Apabila ditengok ke belakang peran Skadron Udara 7 dalam pendidikan sekolah penerbang helikopter sebetulnya telah dirintis sejak 1978, di Lanud Atang Senjaya, Bogor dengan nama pendidikan Terbang Transisi. Namun sejak 1989 Skadron Udara 7 pindah ke Kalijati agar kegiatan latih dasar helikopter dapat berjalan lancar. Hal ini disebabkan di Lanud Atang Senjaya, Bogor volume kegiatan penerbangan cukup padat oleh dua skadron helikopter yaitu Skadron Udara 6 dan Skadron Udara 8.
Sejak dirintis 1978 hingga 2008 Skadron Udara 7 telah meluluskan sekitar 570 orang Pilot Helikopter. Selain prajurit TNI, pilot yang dididik sebelum 1999 juga terdapat siswa-siswa dari luar negeri dan Kepolisian Republik Indonesia. Prestasi tersebut patut disyukuri karena dengan helikopter modifikasi jenis Bell 47 G Solooy yang merupakan pesawat tua namun tangguh, para siswa berhasil melewati masa-masa pengemblengan di kawah candradimuka Skadron Udara 7, Lanud Suryadarma untuk menjadi Pilot Helikopter (Chopper) yang profesional.

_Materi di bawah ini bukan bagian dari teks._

(* ===== verification/Generate.v ===== *)
(** * The generated vocabulary (scripts/generate-event-types.mjs)

    The generator of the event types and payload structs that the engine (TypeScript) and the Coordinator
    (Go) share: the parts of the schema it reads, the two texts it renders, and its two modes, which write
    the files or compare them. Files are a map from paths to texts; a write may fail. *)

From S2P Require Import Prelude Collections Number Json JsonParse JsText Events Console ConsoleWire.

(** ** What it reads of the schema *)

(** [v[0]] *)
Definition first (v : value) : result value :=
  match v with
  | VUndef | VNull => Throw "Cannot read properties of undefined (reading '0')"
  | VArr (x :: _) => Ok x
  | VStr (String c _) => Ok (VStr (String c ""))
  | VObj o => Ok (Js.field o "0")
  | _ => Ok VUndef
  end.

(** [v.k1.k2...] *)
Definition path (v : value) (keys : list string) : result value := foldM access v keys.

(** [schema.allOf[0].if.properties.event_type.not.enum] *)
Definition eventTypesOf (schema : value) : result value :=
  rules ← access schema "allOf";
  rule ← first rules;
  path rule ["if"; "properties"; "event_type"; "not"; "enum"].

Definition substitutionFieldsOf (schema : value) : result value :=
  path schema ["$defs"; "forkRequest"; "properties"; "substitutions"; "items"; "required"].

(** [v.includes('run_seq')], of an array or of a text *)
Definition requiresRunSeq (v : value) : result bool :=
  match v with
  | VArr fields => Ok (existsb (Js.strict_eq (VStr "run_seq")) fields)
  | VStr s => Ok (occurs "run_seq" s)
  | VUndef | VNull => Throw "Cannot read properties of undefined (reading 'includes')"
  | _ => Throw "substitutionFields.includes is not a function"
  end.

(** [eventTypes.map(...)]: each type as the template prints it. *)
Definition typeNames (v : value) : result (list string) :=
  match v with
  | VArr types => Ok (map Js.to_text types)
  | VUndef | VNull => Throw "Cannot read properties of undefined (reading 'map')"
  | _ => Throw "eventTypes.map is not a function"
  end.

(** ** The two texts *)
Definition typeLine (name : string) : string := "    '" +:+ name +:+ "',".

Definition ts_opening : list string :=
  ["// Generated from idl/event-log.schema.json. Do not edit.";
   "export const EVENT_TYPES = ["].

Definition ts_closing : list string :=
  ["] as const;";
   "export type EventType = (typeof EVENT_TYPES)[number];";
   "export type FoldMode = 'recorded' | 'model-live' | 'reads-live';";
   "export type EffectClass = 'none' | 'bufferable' | 'reversible' | 'irreversible';";
   "export type TransactionMode = 'plain' | 'tcc' | 'saga';";
   "export interface RetryPolicy {";
   "    max_attempts: number;";
   "    initial_backoff_ms: number;";
   "    multiplier: number;";
   "    max_backoff_ms: number;";
   "}";
   "export interface AuthorizationIdentity {";
   "    version: '1';";
   "    key_id: string;";
   "    issuer: string;";
   "    subject: string;";
   "    roles: string[];";
   "    subject_revision: number;";
   "    run_id: string;";
   "    authenticated_at: string;";
   "    signature: string;";
   "}";
   "export interface TransactionSpec {";
   "    effect_class: EffectClass;";
   "    mode: TransactionMode;";
   "    idempotency_key?: string;";
   "    try_timeout_s?: number;";
   "    confirm_tool?: string;";
   "    cancel_tool?: string;";
   "    compensate_tool?: string;";
   "    status_tool?: string;";
   "}";
   "export interface RouterVertexPayload {";
   "    role: 'router';";
   "    origin: 'declared' | 'interposed';";
   "    template_ref?: string;";
   "    slot_id?: string;";
   "    placement?: 'at_savepoint' | 'inside_scope';";
   "}";
   "";
   "export interface ToolVertexPayload {";
   "    role: 'tool';";
   "    tool: string;";
   "    tool_version: string;";
   "    tool_view_digest: string;";
   "    input: Record<string, unknown>;";
   "    retry_policy: RetryPolicy;";
   "    txn: TransactionSpec;";
   "}";
   "export interface SubgraphProposedPayload {";
   "    tool_view_ref: string;";
   "    tool_view_digest: string;";
   "}";
   "export type LlmProtocol = 'openai-chat-completions' | 'anthropic-messages';";
   "export interface LlmUsage {";
   "    input_tokens: number;";
   "    output_tokens: number;";
   "    total_tokens: number;";
   "    reasoning_tokens: number;";
   "    cache_hit_input_tokens: number;";
   "    cache_miss_input_tokens: number;";
   "}";
   "export interface LlmCostEstimate {";
   "    currency: string;";
   "    amount: number;";
   "    pricing_ref: string;";
   "    pricing_tier?: string;";
   "    rates_per_million: {cache_hit_input: number; cache_miss_input: number; output: number};";
   "}";
   "export interface BudgetChargedPayload {";
   "    category: 'llm';";
   "    provider: string;";
   "    protocol: LlmProtocol;";
   "    endpoint: string;";
   "    requested_model: string;";
   "    response_model: string;";
   "    duration_ms: number;";
   "    usage: LlmUsage;";
   "    estimated_cost?: LlmCostEstimate;";
   "}";
   "export interface ForkSubstitution {";
   "    run_seq: number;";
   "    pin_version: string;";
   "}";
   "export interface ForkRequest {";
   "    source_run_id: string;";
   "    at_vertex_id: string;";
   "    substitutions: ForkSubstitution[];";
   "    eval_up_to_seq: number;";
   "    fold_mode: FoldMode;";
   "    evaluator_pin: string;";
   "    projector_version: string;";
   "    harness_state_version: string;";
   "}"].

Definition ts (names : list string) : string := join newline (ts_opening ++ map typeLine names ++ ts_closing) +:+ newline.

(** Lines of Go are written with [^] for a double quote and [~] for a tab; the source has neither. *)
Fixpoint go_line (s : string) : string :=
  match s with
  | "" => ""
  | String c t => String (if c ==? "^"%char then ascii_of_nat 34 else if c ==? "~"%char then ascii_of_nat 9 else c) (go_line t)
  end.

Definition go_lines : list string :=
  ["// Code generated from idl/event-log.schema.json; DO NOT EDIT.";
   "package generated";
   "";
   "type FoldMode string";
   "type EffectClass string";
   "type TransactionMode string";
   "";
   "const (";
   "~FoldModeRecorded  FoldMode = ^recorded^";
   "~FoldModeModelLive FoldMode = ^model-live^";
   "~FoldModeReadsLive FoldMode = ^reads-live^";
   ")";
   "";
   "const (";
   "~EffectNone         EffectClass = ^none^";
   "~EffectBufferable   EffectClass = ^bufferable^";
   "~EffectReversible   EffectClass = ^reversible^";
   "~EffectIrreversible EffectClass = ^irreversible^";
   ")";
   "";
   "const (";
   "~ModePlain TransactionMode = ^plain^";
   "~ModeTCC   TransactionMode = ^tcc^";
   "~ModeSaga  TransactionMode = ^saga^";
   ")";
   "";
   "type RetryPolicy struct {";
   "~MaxAttempts      int     `json:^max_attempts^`";
   "~InitialBackoffMS int64   `json:^initial_backoff_ms^`";
   "~Multiplier       float64 `json:^multiplier^`";
   "~MaxBackoffMS     int64   `json:^max_backoff_ms^`";
   "}";
   "";
   "type AuthorizationIdentity struct {";
   "~Version string `json:^version^`";
   "~KeyID string `json:^key_id^`";
   "~Issuer string `json:^issuer^`";
   "~Subject string `json:^subject^`";
   "~Roles []string `json:^roles^`";
   "~SubjectRevision int64 `json:^subject_revision^`";
   "~RunID string `json:^run_id^`";
   "~AuthenticatedAt string `json:^authenticated_at^`";
   "~Signature string `json:^signature^`";
   "}";
   "";
   "type TransactionSpec struct {";
   "~EffectClass    EffectClass     `json:^effect_class^`";
   "~Mode           TransactionMode `json:^mode^`";
   "~IdempotencyKey string          `json:^idempotency_key,omitempty^`";
   "~TryTimeoutS    int64           `json:^try_timeout_s,omitempty^`";
   "~ConfirmTool    string          `json:^confirm_tool,omitempty^`";
   "~CancelTool     string          `json:^cancel_tool,omitempty^`";
   "~CompensateTool string          `json:^compensate_tool,omitempty^`";
   "~StatusTool     string          `json:^status_tool,omitempty^`";
   "~// Frozen by the engine from the mapping the tool declared. A companion is called";
   "~// with these and never with the try's own arguments: it acts on the identity of what";
   "~// was reserved, so its schema is usually narrower and would refuse them.";
   "~ConfirmInput    map[string]interface{} `json:^confirm_input,omitempty^`";
   "~CancelInput     map[string]interface{} `json:^cancel_input,omitempty^`";
   "~CompensateInput map[string]interface{} `json:^compensate_input,omitempty^`";
   "}";
   "";
   "type RouterVertexPayload struct {";
   "~Role        string `json:^role^`";
   "~Origin      string `json:^origin^`";
   "~TemplateRef string `json:^template_ref,omitempty^`";
   "~SlotID      string `json:^slot_id,omitempty^`";
   "~Placement   string `json:^placement,omitempty^`";
   "}";
   "";
   "type ToolVertexPayload struct {";
   "~Role           string                 `json:^role^`";
   "~Tool           string                 `json:^tool^`";
   "~ToolVersion    string                 `json:^tool_version^`";
   "~ToolViewDigest string                 `json:^tool_view_digest^`";
   "~Input          map[string]interface{} `json:^input^`";
   "~RetryPolicy    RetryPolicy            `json:^retry_policy^`";
   "~Txn            TransactionSpec        `json:^txn^`";
   "}";
   "";
   "type SubgraphProposedPayload struct {";
   "~ToolViewRef    string `json:^tool_view_ref^`";
   "~ToolViewDigest string `json:^tool_view_digest^`";
   "}";
   "";
   "type LLMUsage struct {";
   "~InputTokens          int64 `json:^input_tokens^`";
   "~OutputTokens         int64 `json:^output_tokens^`";
   "~TotalTokens          int64 `json:^total_tokens^`";
   "~ReasoningTokens      int64 `json:^reasoning_tokens^`";
   "~CacheHitInputTokens  int64 `json:^cache_hit_input_tokens^`";
   "~CacheMissInputTokens int64 `json:^cache_miss_input_tokens^`";
   "}";
   "";
   "type LLMRatesPerMillion struct {";
   "~CacheHitInput  float64 `json:^cache_hit_input^`";
   "~CacheMissInput float64 `json:^cache_miss_input^`";
   "~Output         float64 `json:^output^`";
   "}";
   "";
   "type LLMCostEstimate struct {";
   "~Currency        string             `json:^currency^`";
   "~Amount          float64            `json:^amount^`";
   "~PricingRef      string             `json:^pricing_ref^`";
   "~PricingTier     string             `json:^pricing_tier,omitempty^`";
   "~RatesPerMillion LLMRatesPerMillion `json:^rates_per_million^`";
   "}";
   "";
   "type BudgetChargedPayload struct {";
   "~Category       string           `json:^category^`";
   "~Provider       string           `json:^provider^`";
   "~Protocol       string           `json:^protocol^`";
   "~Endpoint       string           `json:^endpoint^`";
   "~RequestedModel string           `json:^requested_model^`";
   "~ResponseModel  string           `json:^response_model^`";
   "~DurationMS     float64          `json:^duration_ms^`";
   "~Usage          LLMUsage         `json:^usage^`";
   "~EstimatedCost  *LLMCostEstimate `json:^estimated_cost,omitempty^`";
   "}";
   "";
   "type ForkSubstitution struct {";
   "~RunSeq     int64  `json:^run_seq^`";
   "~PinVersion string `json:^pin_version^`";
   "}";
   "";
   "type ForkRequest struct {";
   "~SourceRunID         string             `json:^source_run_id^`";
   "~AtVertexID          string             `json:^at_vertex_id^`";
   "~Substitutions       []ForkSubstitution `json:^substitutions^`";
   "~EvalUpToSeq         int64              `json:^eval_up_to_seq^`";
   "~FoldMode            FoldMode           `json:^fold_mode^`";
   "~EvaluatorPin        string             `json:^evaluator_pin^`";
   "~ProjectorVersion    string             `json:^projector_version^`";
   "~HarnessStateVersion string             `json:^harness_state_version^`";
   "}"].

Definition go : string := join newline (map go_line go_lines) +:+ newline.

(** ** The run *)
Abbreviation files := (list (string * string)).
Definition ts_target : string := "engine/src/generated/event-log.ts".
Definition go_target : string := "coordinator/internal/eventlog/generated/event_log.go".

Definition outputs (schema : value) : result (list (string * string)) :=
  types ← eventTypesOf schema;
  fields ← substitutionFieldsOf schema;
  required ← requiresRunSeq fields;
  if negb required then Throw "idl forkRequest substitutions must require run_seq; generated types and the IDL have drifted"
  else names ← typeNames types;
       Ok [(ts_target, ts names); (go_target, go)].
(** C4, as stated, fails.  Row 1 is built twice in one World: by
    [ensure_range(0, 10)] on a new World, with the path column at 4, and,
    after [ensure_range(5, 15)] has evicted it, by [ensure_range(0, 10)]
    again, with the path column at 6.  Both are the grass lane of row 1,
    from the same seed; the first has column 4 open, the second has a bush
    there. *)
Lemma regenerated_lane_counterexample :
  ∃ s0 s1 s2 s3 l l',
    World.init COLS = Ok s0
    ∧ World.ensure_range 0 10 s0 = Ok s1
    ∧ World.ensure_range 5 15 s1 = Ok s2
    ∧ World.ensure_range 0 10 s2 = Ok s3
    ∧ World.get_lane 1 s1 = Some l
    ∧ World.get_lane 1 s3 = Some l'
    ∧ Lane.init 1 COLS "grass" (World.grass_seed 1) (Some 4) = Ok l
    ∧ Lane.init 1 COLS "grass" (World.grass_seed 1) (Some 6) = Ok l'
    ∧ Lane.blocked l
      = [false; true; false; false; false; false; false; false; false]
    ∧ Lane.blocked l'
      = [false; true; false; false; true; false; false; false; false].
Proof.
  eexists _, _, _, _, _, _.
  split; [run|]. split; [run|]. split; [run|]. split; [run|].
  split; [run|]. split; [run|]. split; [run|]. split; [run|]. split; run.
Qed.

(** C8, as stated, fails on a road lane: [is_blocked] returns false for a
    column left of the field and for one right of it. *)
Lemma is_blocked_road_counterexample :
  ∃ l,
    Lane.init 12 COLS "road" (World.road_seed 12) None = Ok l
    ∧ Lane.kind l = "road"
    ∧ Lane.is_blocked l (-1) = Ok false
    ∧ Lane.is_blocked l COLS = Ok false.
Proof.
  eexists. split; [run|]. split; [run|]. split; run.
Qed.

(** C9, as stated, fails on the first frame of a game.  The World is new and
    holds rows -10 to 30, the camera is at 0 and a sixtieth of a second has
    passed.  Row 13 is a road lane whose first car moves right, so its
    position should grow; the lane is one row above the band [update]
    serves, and comes out of [update] as it went in. *)
Lemma update_off_screen_counterexample :
  ∃ s0 s l c,
    World.init COLS = Ok s0
    ∧ World.ensure_range (0 - LANES_BEHIND) (0 + LANES_AHEAD) s0 = Ok s
    ∧ World.get_lane 13 s = Some l
    ∧ Lane.kind l = "road"
    ∧ Lane.cars l !! 0%nat = Some c
    ∧ (Car.x c < Car.advance (1 # 60) c)%Q
    ∧ World.off_screen 0 l = true
    ∧ World.get_lane 13 (World.update (1 # 60) 0 s) = Some l.
Proof.
  eexists _, _, _, _.
  split; [run|]. split; [run|]. split; [run|]. split; [run|].
  split; [run|]. split; [run|]. split; run.
Qed.
(** The [try] block: it finishes with the version recorded, or fails on
    the only failure of the schedule. *)
Lemma migrate_body_spec w :
  fault_count w <= 1 ->
  wp migrate_body
     (fun _ w' => localStorage w' !! CONFIG.VERSION_KEY = Some CONFIG.APP_VERSION)
     (fun _ w' => fault_count w' = 0) w.
Proof.
  intros Hw. unfold migrate_body. apply wp_bind.
  storage_rule; [intros; lia|]. intros w1 Hs1 Hc1.
  destruct (localStorage w !! CONFIG.VERSION_KEY) as [v|] eqn:Hv.
  - destruct (truthy_item (Some v)).
    + simpl. destruct (String.eqb_spec v CONFIG.APP_VERSION) as [->|Hne].
      * apply wp_ret. by rewrite Hs1.
      * apply wp_bind. storage_rule; [intros; lia|]. intros w2 Hs2 Hc2.
        apply wp_bind. storage_rule; [intros; lia|]. intros w3 Hs3 Hc3.
        apply wp_bind.
        apply wp_mono with (Q := fun _ w' => fault_count w' <= 1)
                           (E := fun _ w' => fault_count w' = 0); [| | done].
        { destruct (String.ltb v "2.0").
          - apply migrate_v1_budget. lia.
          - apply wp_ret. lia. }
        intros _ w4 Hc4. apply wp_bind.
        storage_rule; [intros; lia|]. intros w5 Hs5 Hc5.
        apply wp_showToast. intros w6 Hs6 _.
        rewrite Hs6, Hs5. apply lookup_insert_eq.
    + simpl. storage_rule; [intros; lia|]. intros w2 Hs2 _.
      rewrite Hs2. apply lookup_insert_eq.
  - storage_rule; [intros; lia|]. intros w2 Hs2 _.
    rewrite Hs2. apply lookup_insert_eq.
Qed.
(** ** Instances *)

Lemma buzz_ctr_step_witness :
  match loop_body log_unused limit2_config exceeding_input
                  {| button_ctr := 0; buzz_ctr := 2 |} with
  | Some (st', _) => buzz_ctr st' = 3
  | None => False
  end.
Proof.
  destruct (loop_body log_unused limit2_config exceeding_input
                      {| button_ctr := 0; buzz_ctr := 2 |})
    as [[st' tr]|] eqn:E.
  - rewrite (proj1 (proj2 (buzz_ctr_step log_unused))
               limit2_config exceeding_input
               {| button_ctr := 0; buzz_ctr := 2 |} 0 [] st' tr
               eq_refl eq_refl E).
    reflexivity.
  - vm_compute in E. discriminate E.
Defined.

Lemma off_mode_blank_witness :
  5 mod 3 = 2
  /\ loop_body log_unused source_config exceeding_input
               {| button_ctr := 5; buzz_ctr := 0 |}
     = Some ({| button_ctr := 5; buzz_ctr := 0 |},
             concat (repeat (display_pass 0 0 0 0) 80)).
Proof.
  split; [reflexivity|].
  refine (proj1 (proj2 (off_mode_blank log_unused source_config exceeding_input
                          {| button_ctr := 5; buzz_ctr := 0 |} 5 [] _ _)));
    reflexivity.
Defined.

Lemma write_7seg_protocol_witness :
  bus 0 (write_7seg 0x60 3)
  = map Shift [ false; false; false; false
              ; false; false; true; false
              ; false; false; false; false; false; true; true; false ]
    ++ [Latch].
Proof.
  refine (proj1 (write_7seg_protocol 0x60 3 0 _)). lia.
Defined.

Lemma write_7seg_no_select_witness :
  bus 0 (write_7seg 0x60 5)
  = map Shift [ false; false; false; false
              ; false; false; false; false
              ; false; false; false; false; false; true; true; false ]
    ++ [Latch].
Proof.
  refine (proj1 (write_7seg_no_select 0x60 5 0 _ _)).
  - unfold INT_MIN, INT_MAX. lia.
  - right. lia.
Defined.

Lemma buzzer_fires_iff_witness :
  loop_body log_unused limit2_config exceeding_input
            {| button_ctr := 0; buzz_ctr := 1 |}
  = (emit (sampling ++ buzz) ;;
     show log_unused limit2_config (voltage_of 600) ;;
     ret {| button_ctr := 0; buzz_ctr := 2 |}).
Proof.
  refine (proj1 (buzzer_fires_iff log_unused limit2_config exceeding_input
                   {| button_ctr := 0; buzz_ctr := 1 |} 0 [] _ _ _ _)).
  - reflexivity.
  - unfold UINT_MODULUS. cbn. lia.
  - reflexivity.
  - reflexivity.
Defined.

Lemma pot_mode_no_threshold_witness :
  exists tr,
    loop_body log_unused source_config exceeding_input
              {| button_ctr := 1; buzz_ctr := 3 |}
    = Some ({| button_ctr := 1; buzz_ctr := 3 |}, tr).
Proof.
  refine (proj2 (proj2 (pot_mode_no_threshold log_unused source_config
                          exceeding_input
                          {| button_ctr := 1; buzz_ctr := 3 |} 1 [] _ _)) _ _).
  - reflexivity.
  - reflexivity.
  - reflexivity.
  - unfold adc_sample. cbn. lia.
Defined.

Lemma render_table_bounds_witness :
  write_4digit 1234 WAIT_TIME <> None /\ write_4digit (-1234) WAIT_TIME = None.
Proof.
  split.
  - destruct (render_table_bounds 1234 WAIT_TIME)
      as [d_1 [d_2 [d_3 [d_4 [_ [P _]]]]]].
    apply P. lia.
  - destruct (render_table_bounds (-1234) WAIT_TIME)
      as [d_1 [d_2 [d_3 [d_4 [_ [_ [Q _]]]]]]].
    apply Q; [lia | vm_compute; discriminate].
Defined.

(** * Further properties *)

(** ** Button sense *)

Lemma wait_release_hold (rel : Z) (rest held : list Z) : forall button,
  (button =? 0) = true -> forallb pressed held = true -> pressed rel = false ->
  wait_release button (held ++ rel :: rest)
  = Some (tt, repeat (busy_loop WAIT_TIME) (S (length held))).
Proof.
  induction held as [|h held IH]; intros button Hb Hh Hr.
  - cbn [app wait_release]. rewrite Hb. unfold emit. rewrite bind_Some_l.
    unfold pressed in Hr. destruct rest; cbn [wait_release]; rewrite Hr; reflexivity.
  - cbn [forallb] in Hh. apply andb_prop in Hh. destruct Hh as [Hp Hh].
    cbn [app wait_release]. rewrite Hb. unfold emit. rewrite bind_Some_l.
    rewrite (IH _ Hp Hh Hr). reflexivity.
Qed.


Lemma button_sense_released (r : Z) (rest : list Z) (ctr : Z) :
  pressed r = false -> button_sense (r :: rest) ctr = Some (ctr, []).
Proof.
  intros Hr. unfold pressed in Hr. cbn [button_sense]. cbv zeta. rewrite Hr.
  destruct rest; cbn [wait_release]; rewrite Hr; reflexivity.
Qed.

Lemma button_sense_value (r : Z) (reads : list Z) (ctr c : Z) (ts : trace) :
  button_sense (r :: reads) ctr = Some (c, ts) ->
  c = if pressed r then to_uint (ctr + 1) else ctr.
Proof.
  cbn [button_sense]. cbv zeta. intros H. apply bind_some in H.
  destruct H as [u [t1 [t2 [_ [H2 _]]]]]. injection H2 as <- _. reflexivity.
Qed.

(** X1.  A press is counted once, however long the button is held: when the
    first read finds the button pressed, the following reads too, and then
    one read finds it released, the counter has gone up by one (as an
    [unsigned int]) and the loop has spun once per read after the first. *)
Theorem press_counted_once (r0 rel : Z) (held rest : list Z) (ctr : Z) :
  pressed r0 = true -> forallb pressed held = true -> pressed rel = false ->
  button_sense (r0 :: held ++ rel :: rest) ctr
  = Some (to_uint (ctr + 1), repeat (busy_loop WAIT_TIME) (S (length held))).
Proof.
  intros H0 Hh Hr. cbn [button_sense]. cbv zeta.
  unfold pressed in H0. rewrite H0.
  rewrite (wait_release_hold rel rest held _ H0 Hh Hr), bind_Some_l.
  unfold ret. rewrite app_nil_r. reflexivity.
Qed.


(** X3.  A press moves the mode one step round the cycle 0, 1, 2, except at
    the wrap of the 16-bit counter: from 65535 the counter goes to 0 and the
    mode stays 0. *)
Theorem press_advances_mode (r : Z) (reads : list Z) (ctr c : Z) (ts : trace) :
  0 <= ctr < UINT_MODULUS ->
  pressed r = true ->
  button_sense (r :: reads) ctr = Some (c, ts) ->
  c mod 3 = (if ctr =? 65535 then ctr mod 3 else (ctr mod 3 + 1) mod 3).
Proof.
  intros Hc Hp H. apply button_sense_value in H. rewrite Hp in H. subst c.
  unfold to_uint, UINT_MODULUS in *.
  destruct (Z.eqb_spec ctr 65535) as [->|Hn]; [reflexivity|].
  rewrite (Z.mod_small (ctr + 1)) by lia.
  rewrite Zplus_mod_idemp_l. reflexivity.
Qed.

(** ** The display driver *)

Lemma last_P2OUT_app (t1 t2 : trace) : forall prev,
  last_P2OUT prev (t1 ++ t2) = last_P2OUT (last_P2OUT prev t1) t2.
Proof.
  induction t1 as [|e t1 IH]; intros prev; [reflexivity|].
  destruct e; simpl; apply IH.
Qed.

Lemma P2OUT_writes_app (t1 t2 : trace) :
  P2OUT_writes (t1 ++ t2) = P2OUT_writes t1 ++ P2OUT_writes t2.
Proof.
  induction t1 as [|e t1 IH]; [reflexivity|].
  destruct e; cbn [app P2OUT_writes]; rewrite IH; reflexivity.
Qed.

PERAN LANUD SURYADARMA KINI
Saat ini Lanud Suryadarma, Subang sebagai satuan jajaran TNI tetap melaksanakan kegiatan untuk memelihara kemampuan profesional prajuritnya melalui berbagai latihan rutin seperti penerbangan, menembak, Keamanan dan Pertahanan Pangkalan, survival juga olah raga militer dan olah raga umum. Di samping itu, Lanud Suryadarma juga melaksanakan dukungan bagi satuan lain baik siswa dari Prajurit Paskhas TNI AU maupun dari satuan-satuan TNI AD khususnya dalam penggunaan landasan dan sarana pendukungnya untuk latihan terjun payung udara dan latihan tempur lainnya.
Sebagai upaya menekan pertumbuhan penduduk di Kabupaten Subang, Rumah Sakit Lanud Suryadarma juga berpartisipasi dalam pelaksanaan program Keluarga Berencana Metode MOW. Sedangkan untuk membina minat kedirgantaraan Lanud Suryadarma membuka pintu bagi masyarakat baik murid, siswa, mahasiswa dan umum melalui kegiatan kunjungan mengenal pesawat terbang dengan melihat koleksinya di Museum Amerta Dirgantara Mandala dan juga Pesawat Helikoter di Skadron Udara 7 serta Study Tour sejarah di Museum Rumah Sejarah Kalijati. Viva Lanud Suryadarma.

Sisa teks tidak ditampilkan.